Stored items
=-=-=-=-=

(* ===== verification/CheckpointTrim.v ===== *)
(** * Trimming a checkpoint

    Models [crates/smallclaims/src/store/checkpoint_trim.rs] and the two transactions of
    [store/checkpoint.rs] it uses: recording tombstones, deleting in chunks what they stand for,
    finishing a trim a crash interrupted, choosing how to apply the newest stable checkpoint, and
    adopting one from a peer's manifest. The tables are lists of rows with the columns these
    statements read. What a chunk meets from outside is an input of it: how many rows the clock
    allows, whether the graph would change, and whether the process stops. *)

From Stdlib Require Import Ascii.
From S2P Require Import Prelude StableSort Text Json Bytes Order BTree Framing Claim Hash Checkpoint Membership FleetView CheckpointAgreement.

Record ClaimRow := mkClaimRow { row_id : string; row_batch : string; row_store_index : Z }.
Record EnvelopeRow := mkEnvelopeRow { er_key : EnvelopeKey; er_batch : option string }.
Record OperationRow := mkOperationRow { op_id : string; op_canonical_claim_id : string }.

Record CheckpointRow := mkCheckpointRow {
  ck_id : string;
  ck_cut_unix_ms : Z;
  ck_state : string;
  ck_seal_rowid : option Z;
  ck_drop_digest : option string
}.

Record Store := mkStore {
  t_claims : list ClaimRow;
  t_operations : list OperationRow;
  t_events : list Z;
  t_batches : list string;
  t_envelopes : list EnvelopeRow;
  t_records : list EnvelopeKey;
  t_signatures : list EnvelopeKey;
  t_holds : list EnvelopeKey;
  t_tombstones : TombstoneTables;
  t_checkpoints : list CheckpointRow;
  t_claim_sequence : Z
}.

(** ** Tombstones *)

(** [INSERT OR IGNORE] on a primary key. *)
Definition insert_or_ignore {A K} `{EqDecision K} (key : A → K) (rows : list A) (row : A) : list A :=
  if bool_decide (key row ∈ map key rows) then rows else rows ++ [row].

Definition record_checkpoint_tombstones (checkpoint : string) (envelopes : list EnvelopeTombstone)
    (claims : list ClaimTombstone) (t : TombstoneTables) : TombstoneTables :=
  mkTombstoneTables
    (fold_left (insert_or_ignore (λ row, et_key row.1)) (map (λ e, (e, checkpoint)) envelopes)
       (checkpoint_envelopes t))
    (fold_left (insert_or_ignore (λ row, tb_id row.1)) (map (λ c, (c, checkpoint)) claims)
       (checkpoint_claims t)).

=-=-=-=-=

What this task involves :: Please copy, exactly and with nothing else, the lines above beginning at the line that has "t_records : list EnvelopeKey;" and ending with the line that has "if bool_decide (key".

Output for this exercise ::
  t_records : list EnvelopeKey;
  t_signatures : list EnvelopeKey;
  t_holds : list EnvelopeKey;
  t_tombstones : TombstoneTables;
  t_checkpoints : list CheckpointRow;
  t_claim_sequence : Z
}.

(** ** Tombstones *)

(** [INSERT OR IGNORE] on a primary key. *)
Definition insert_or_ignore {A K} `{EqDecision K} (key : A → K) (rows : list A) (row : A) : list A :=
  if bool_decide (key row ∈ map key rows) then rows else rows ++ [row].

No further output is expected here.